Tribe is not the first law professor to find Trump impeachable. But Tribe makes clear that this latest problem goes beyond mere conflicts of interest, which is what the Emoluments Clause prohibits. It goes all the way to actual bribery, done much in the manner of a mobster. Trump’s own words suggest that he may have dangled the FBI directorship before Comey in exchange for Comey’s assurance that Trump was (and would remain?) excluded from the Russian investigation plus Comey’s swearing of general fealty to Trump rather than, as his oath requires, to the Constitution’s rule of law. Comey’s continued employment as FBI director was an implicit quid pro quo. The deal implied by Trump’s own words, amplified by leaks from Comey, was: “You obey my will and I will keep you employed as my pet FBI Director.”

Trump admits discussing such an implied offer with Comey three times. He put a gratuitous sentence in his May 9 firing letter to Comey memorializing the conversations, possibly lying in his assertion that Comey had agreed to the deal by informing Trump he is not under investigation. Trump’s later tweeted threat to Comey that the conversations may have been recorded, on the other hand, suggests that Comey did not exactly decline the bribe, even if Trump did change his mind and fire him anyway. This threat itself might also constitute obstruction of justice.

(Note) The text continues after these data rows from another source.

(* ===== verification/IranPlaces.v ===== *)
(** * The places of Iran

    [src/domain/helper/iranProvinces.ts] (the provinces and their cities), the search of
    whole words in a place's name, and which places are known to be in Iran
    ([isKnownIranPlace], services/notification/cargoTripType.ts). *)

From S2P Require Import Prelude JsString FreeText.

(** [Province] *)
Record Province := mkProvince { pv_names : list text; pv_capitalNamed : option text; pv_cities : list text }.

Definition IRAN_PROVINCES : list Province :=
  [ mkProvince [js "آذربایجان شرقی"] None
      [js "تبریز"; js "مراغه"; js "مرند"; js "میانه"; js "اهر"; js "بناب"; js "سراب"; js "شبستر";
       js "عجب‌شیر"; js "هشترود"; js "جلفا"; js "آذرشهر"; js "ملکان"; js "هریس"; js "بستان‌آباد";
       js "اسکو"; js "کلیبر"; js "ورزقان"]
  ; mkProvince [js "آذربایجان غربی"] None
      [js "ارومیه"; js "خوی"; js "مهاباد"; js "میاندوآب"; js "بوکان"; js "سلماس"; js "نقده";
       js "پیرانشهر"; js "سردشت"; js "ماکو"; js "تکاب"; js "شاهین‌دژ"; js "اشنویه"; js "چالدران";
       js "بازرگان"; js "پلدشت"]
  ; mkProvince [] (Some (js "اردبیل"))
      [js "اردبیل"; js "پارس‌آباد"; js "مشگین‌شهر"; js "خلخال"; js "گرمی"; js "بیله‌سوار"; js "نمین";
       js "نیر"; js "سرعین"; js "اصلاندوز"]
  ; mkProvince [] (Some (js "اصفهان"))
      [js "اصفهان"; js "کاشان"; js "خمینی‌شهر"; js "نجف‌آباد"; js "شاهین‌شهر"; js "شهرضا";
       js "مبارکه"; js "فولادشهر"; js "زرین‌شهر"; js "آران و بیدگل"; js "گلپایگان"; js "خوانسار";
       js "نطنز"; js "اردستان"; js "نائین"; js "فریدون‌شهر"; js "سمیرم"; js "دهاقان"; js "فلاورجان";
       js "بادرود"; js "میمه"]
  ; mkProvince [js "البرز"] None
      [js "کرج"; js "فردیس"; js "نظرآباد"; js "هشتگرد"; js "اشتهارد"; js "طالقان"; js "محمدشهر";
       js "ماهدشت"]
  ; mkProvince [] (Some (js "ایلام"))
      [js "ایلام"; js "دهلران"; js "مهران"; js "آبدانان"; js "دره‌شهر"; js "ایوان"; js "سرابله";
       js "ملکشاهی"]
  ; mkProvince [] (Some (js "بوشهر"))
      [js "بوشهر"; js "برازجان"; js "گناوه"; js "کنگان"; js "عسلویه"; js "جم"; js "دیلم";
       js "خورموج"; js "دشتستان"; js "تنگستان"; js "بندر دیر"]
  ; mkProvince [] (Some (js "تهران"))
      [js "تهران"; js "شهریار"; js "اسلامشهر"; js "ورامین"; js "قدس"; js "ملارد"; js "رباط‌کریم";
       js "پاکدشت"; js "دماوند"; js "فیروزکوه"; js "پردیس"; js "قرچک"; js "پیشوا"; js "شهر ری"]
  ; mkProvince [js "چهارمحال و بختیاری"; js "چهارمحال"; js "بختیاری"] None
      [js "شهرکرد"; js "بروجن"; js "فارسان"; js "لردگان"; js "اردل"; js "کوهرنگ"; js "فرخ‌شهر"]
  ; mkProvince [js "خراسان جنوبی"; js "خراسان"] None
      [js "بیرجند"; js "قائن"; js "فردوس"; js "طبس"; js "نهبندان"; js "سرایان"; js "بشرویه";
       js "سربیشه"]
  ; mkProvince [js "خراسان رضوی"; js "خراسان"] None
      [js "مشهد"; js "نیشابور"; js "سبزوار"; js "تربت حیدریه"; js "قوچان"; js "کاشمر"; js "تربت جام";
       js "گناباد"; js "چناران"; js "سرخس"; js "تایباد"; js "فریمان"; js "خواف"; js "درگز";
       js "بردسکن"; js "دوغارون"; js "طرقبه"; js "شاندیز"]
  ; mkProvince [js "خراسان شمالی"; js "خراسان"] None
      [js "بجنورد"; js "شیروان"; js "اسفراین"; js "جاجرم"; js "فاروج"; js "آشخانه"]
  ; mkProvince [js "خوزستان"] None
      [js "اهواز"; js "آبادان"; js "خرمشهر"; js "دزفول"; js "اندیمشک"; js "بهبهان"; js "ماهشهر";
       js "بندر امام خمینی"; js "شوشتر"; js "شوش"; js "مسجدسلیمان"; js "ایذه"; js "رامهرمز";
       js "شادگان"; js "سوسنگرد"; js "هندیجان"; js "امیدیه"; js "باغملک"; js "هویزه"; js "رامشیر"]
  ; mkProvince [] (Some (js "زنجان"))
      [js "زنجان"; js "ابهر"; js "خرمدره"; js "قیدار"; js "خدابنده"; js "ماهنشان"; js "طارم";
       js "سلطانیه"]
  ; mkProvince [] (Some (js "سمنان"))
      [js "سمنان"; js "شاهرود"; js "دامغان"; js "گرمسار"; js "مهدی‌شهر"; js "آرادان"; js "میامی";
       js "بسطام"]
  ; mkProvince [js "سیستان و بلوچستان"; js "سیستان"; js "بلوچستان"] None
      [js "زاهدان"; js "زابل"; js "چابهار"; js "ایرانشهر"; js "سراوان"; js "خاش"; js "نیکشهر";
       js "کنارک"; js "سرباز"; js "راسک"; js "میرجاوه"; js "دلگان"; js "هیرمند"; js "زهک"; js "فنوج";
       js "قصرقند"; js "بمپور"]
  ; mkProvince [js "فارس"] None
      [js "شیراز"; js "مرودشت"; js "کازرون"; js "جهرم"; js "فسا"; js "لار"; js "داراب"; js "آباده";
       js "فیروزآباد"; js "نی‌ریز"; js "اقلید"; js "لامرد"; js "استهبان"; js "سپیدان";
       js "نورآباد ممسنی"; js "خرامه"; js "زرقان"; js "صفاشهر"; js "گراش"; js "ارسنجان"; js "بوانات";
       js "خنج"; js "سروستان"]
  ; mkProvince [] (Some (js "قزوین"))
      [js "قزوین"; js "تاکستان"; js "آبیک"; js "بوئین‌زهرا"; js "الوند"; js "محمدیه"; js "اقبالیه";
       js "آوج"]
  ; mkProvince [] (Some (js "قم"))
      [js "قم"; js "جعفریه"; js "کهک"; js "سلفچگان"]
  ; mkProvince [js "کردستان"] None
      [js "سنندج"; js "سقز"; js "مریوان"; js "بانه"; js "بیجار"; js "قروه"; js "کامیاران";
       js "دیواندره"; js "دهگلان"; js "سروآباد"]
  ; mkProvince [] (Some (js "کرمان"))
      [js "کرمان"; js "رفسنجان"; js "سیرجان"; js "جیرفت"; js "بم"; js "زرند"; js "کهنوج";
       js "شهربابک"; js "بافت"; js "راور"; js "انار"; js "کوهبنان"; js "بردسیر"; js "عنبرآباد";
       js "منوجان"; js "قلعه گنج"; js "فهرج"; js "ریگان"; js "رابر"; js "نرماشیر"]
  ; mkProvince [] (Some (js "کرمانشاه"))
      [js "کرمانشاه"; js "اسلام‌آباد غرب"; js "کنگاور"; js "هرسین"; js "صحنه"; js "سنقر"; js "پاوه";
       js "جوانرود"; js "قصر شیرین"; js "سرپل ذهاب"; js "گیلانغرب"; js "روانسر"]
  ; mkProvince [js "کهگیلویه و بویراحمد"; js "کهگیلویه"; js "بویراحمد"] None
      [js "یاسوج"; js "دهدشت"; js "گچساران"; js "دوگنبدان"; js "سی‌سخت"; js "لیکک"; js "باشت";
       js "لنده"]
  ; mkProvince [js "گلستان"] None
      [js "گرگان"; js "گنبد کاووس"; js "علی‌آباد کتول"; js "آق‌قلا"; js "کردکوی"; js "بندر ترکمن";
       js "بندر گز"; js "آزادشهر"; js "کلاله"; js "مینودشت"; js "رامیان"; js "گالیکش";
       js "مراوه‌تپه"; js "اینچه برون"]
  ; mkProvince [js "گیلان"] None
      [js "رشت"; js "بندر انزلی"; js "لاهیجان"; js "لنگرود"; js "آستارا"; js "تالش";
       js "آستانه اشرفیه"; js "رودسر"; js "صومعه‌سرا"; js "فومن"; js "منجیل"; js "ماسال";
       js "رضوانشهر"; js "املش"; js "سیاهکل"]
  ; mkProvince [js "لرستان"] None
      [js "خرم‌آباد"; js "بروجرد"; js "دورود"; js "الیگودرز"; js "کوهدشت"; js "ازنا"; js "الشتر";
       js "پل‌دختر"; js "نورآباد"]
  ; mkProvince [js "مازندران"] None
      [js "ساری"; js "بابل"; js "آمل"; js "قائم‌شهر"; js "بهشهر"; js "چالوس"; js "نوشهر";
       js "تنکابن"; js "رامسر"; js "بابلسر"; js "نکا"; js "محمودآباد"; js "فریدونکنار"; js "جویبار";
       js "عباس‌آباد"; js "کلاردشت"; js "پل سفید"; js "گلوگاه"; js "امیرآباد"; js "زیرآب"]
  ; mkProvince [js "مرکزی"] None
      [js "اراک"; js "ساوه"; js "خمین"; js "محلات"; js "دلیجان"; js "شازند"; js "تفرش"; js "آشتیان";
       js "کمیجان"; js "زرندیه"; js "مأمونیه"]
  ; mkProvince [js "هرمزگان"] None
      [js "بندرعباس"; js "بندر عباس"; js "قشم"; js "کیش"; js "بندر لنگه"; js "میناب"; js "جاسک";
       js "رودان"; js "حاجی‌آباد"; js "بستک"; js "پارسیان"; js "بندر خمیر"; js "سیریک";
       js "بندر شهید رجایی"]
  ; mkProvince [] (Some (js "همدان"))
      [js "همدان"; js "ملایر"; js "نهاوند"; js "تویسرکان"; js "اسدآباد"; js "کبودرآهنگ"; js "رزن";
       js "لالجین"; js "فامنین"]
  ; mkProvince [] (Some (js "یزد"))
      [js "یزد"; js "میبد"; js "اردکان"; js "بافق"; js "مهریز"; js "ابرکوه"; js "تفت"; js "اشکذر";
       js "زارچ"; js "بهاباد"; js "مروست"] ].

(** ** Whole words

    [(?:^|[^\p{L}\p{N}])name(?=$|[^\p{L}\p{N}])]: which characters are letters or digits
    is Unicode's to say, of the character a text begins or ends with. *)
Class WordChars := { word_first : text -> bool; word_last : text -> bool }.

Section Words.
  Context `{WordChars}.

Definition word_ends (t : text) : bool := match t with [] => true | _ => negb (word_first t) end.
Definition word_starts (before : text) : bool := match before with [] => true | _ => negb (word_last before) end.

(** [name] stands in [t] as whole words; [before] is what was passed *)
Fixpoint has_words (name before t : text) : bool :=
  word_starts before && starts_with name t && word_ends (drop (length name) t)
  || match t with [] => false | c :: t => has_words name (before ++ [c]) t end.

(** A text with one of the names in it *)
Definition has_place (names : list text) (t : text) : bool := some_b (fun name => has_words name [] t) names.

Context `{Unicode}.

Definition IRAN_CROSSINGS_AND_PORTS : list text :=
  [ js "ایران"; js "لطف‌آباد"; js "باجگیران"; js "پرویزخان"; js "شلمچه"; js "نوردوز"; js "رازی"; js "تمرچین"; js "باشماق"; js "چذابه"
  ; js "میلک"; js "ریمدان"; js "کوهک"; js "جلفا"; js "شهید رجایی"; js "بندر امام خمینی"; js "امیرآباد"; js "بندر انزلی"; js "سرخس"
  ; js "دوغارون" ].

(** «آ» is «ا», and the half space is none *)
Definition looseWords (t : text) : text :=
  remove_chars (fun c => (c =? 8204)%N) (map (fun c => if (c =? 1570)%N then 1575%N else c) (normalizePersianText t)).

Definition without_spaces (t : text) : text := remove_chars (fun c => (c =? 32)%N) t.

Definition IRAN_NAMES : list text :=
  List.filter (fun n => negb (is_empty n)) (map looseWords
    (flat_map (fun p => pv_names p ++ (if negb (is_empty (default [] (pv_capitalNamed p))) then [default [] (pv_capitalNamed p)] else []) ++ pv_cities p) IRAN_PROVINCES
     ++ IRAN_CROSSINGS_AND_PORTS)).

(** The names [IRAN_PLACES] looks for: each one, and without its spaces *)
Definition IRAN_PLACES : list text := flat_map (fun name => [name; without_spaces name]) IRAN_NAMES.

Definition isKnownIranPlace (place : text) : bool :=
  let words := looseWords place in
  has_place IRAN_PLACES words || has_place IRAN_PLACES (without_spaces words).

End Words.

Racketeering under the federal RICO law is committed by two or more instances of “any act or threat involving … bribery,” among other named crimes. That law specifically covers bribery of a public official “to do or omit to do any act in violation of the lawful duty of such official.” This single incident could therefore expose the whole Trump enterprise to investigation and discovery of other similar racketeering. Other “predicate acts” by Trump involving racketeering crimes such as bribery or extortion could include the kinds of activities involved in Tribe’s Emoluments Clause litigation. Comey himself might plausibly join a Civil RICO suit as a “person injured in his business” by the Trump enterprise. It would not be Trump’s first brush with racketeering charges .

Trump’s conversations with Comey that amounted to a bribe, Tribe argues, also constitute an impeachable “high crime or misdemeanor” of greater significance than the speculation about Russian collusion with Trump’s 2016 campaign. Indeed it is important to separate the significance of Trump’s attempted influence on Comey from both the dubious merits of the “Russian Hacking Fiasco” — for which no credible evidence has yet been made public — and also from the considerable merits of firing James Comey.

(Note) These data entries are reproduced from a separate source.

(* ===== verification/NumberWords.v ===== *)
(** * Numbers in Persian words

    [src/domain/helper/persianNumberWords.ts], which the voices read, and the other way
    round [wordsValue] of services/notification/cargoPrice.ts: what is read of the words a
    company types. *)

From S2P Require Import Prelude JsNumber JsString Json FreeText.

(** ** Writing *)

Definition ONES : list text :=
  [[]; js "یک"; js "دو"; js "سه"; js "چهار"; js "پنج"; js "شش"; js "هفت"; js "هشت"; js "نه"].
Definition TEENS : list text :=
  [js "ده"; js "یازده"; js "دوازده"; js "سیزده"; js "چهارده"; js "پانزده"; js "شانزده"; js "هفده"; js "هجده"; js "نوزده"].
Definition TENS : list text :=
  [[]; []; js "بیست"; js "سی"; js "چهل"; js "پنجاه"; js "شصت"; js "هفتاد"; js "هشتاد"; js "نود"].
Definition HUNDREDS : list text :=
  [[]; js "صد"; js "دویست"; js "سیصد"; js "چهارصد"; js "پانصد"; js "ششصد"; js "هفتصد"; js "هشتصد"; js "نهصد"].
Definition SCALES : list text := [[]; js "هزار"; js "میلیون"; js "میلیارد"].

Definition word_at (words : list text) (n : N) : text := nth (N.to_nat n) words [].

(** « و » *)
Definition AND_SIGN : text := js " و ".

(** The words of a number below a thousand, before [join(' و ')] *)
Definition parts_below_thousand (n : N) : list text :=
  let rest := (n mod 100)%N in
  (if 100 <=? n then [word_at HUNDREDS (n / 100)] else [])%N
  ++ (if (10 <=? rest) && (rest <? 20) then [word_at TEENS (rest - 10)]
      else (if 20 <=? rest then [word_at TENS (rest / 10)] else []) ++ (if rest mod 10 =? 0 then [] else [word_at ONES (rest mod 10)]))%N.

Definition belowThousand (n : N) : text := join AND_SIGN (parts_below_thousand n).

(** One group of three digits with its scale: «هزار», not «یک هزار» *)
Definition group_words (scale : nat) (group : N) : list text :=
  if (group =? 0)%N then []
  else if Nat.eqb scale 1 && (group =? 1)%N then [nth 1 SCALES []]
  else [join [32%N] (List.filter (fun t => negb (is_empty t)) [belowThousand group; nth scale SCALES []])].

(** The loop: the groups from the lowest, four of them at most; the highest is written first. *)
Fixpoint groups_from (scales : list nat) (n : N) : list text :=
  match scales with
  | [] => []
  | scale :: scales => if (n =? 0)%N then [] else groups_from scales (n / 1000) ++ group_words scale (n mod 1000)
  end.

Definition whole_words (n : N) : text :=
  if (n =? 0)%N then js "صفر" else join AND_SIGN (groups_from [0%nat; 1%nat; 2%nat; 3%nat] n).

(** [Math.floor(Math.abs(value))], of what is a number *)
Definition floor_abs (x : num) : option N :=
  match x with
  | SpecFloat.S754_zero _ => Some 0%N
  | SpecFloat.S754_finite _ m e => Some (if (0 <=? e)%Z then N.pos m * 2 ^ Z.to_N e else N.pos m / 2 ^ Z.to_N (- e))%N
  | _ => None
  end.

(** [integerToPersianWords]: of [NaN] and the infinities nothing is left *)
Definition integerToPersianWords (value : num) : text :=
  match floor_abs value with Some n => whole_words n | None => [] end.

Definition num_abs (x : num) : num := SpecFloat.SFabs x.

Trump could be absolutely right about the “Russia thing” being a “total hoax” and a Democratic Party “excuse for having lost the election.” But that would not affect his attempted bribe of Comey, seeking Comey’s loyalty plus his exemption of Trump from the investigation of the empty election hacking charges. Such an investigation might have drilled a dry hole concernng election hacking but in the process nevertheless stumble over evidence of other crimes down Trump’s Emoluments money-trail.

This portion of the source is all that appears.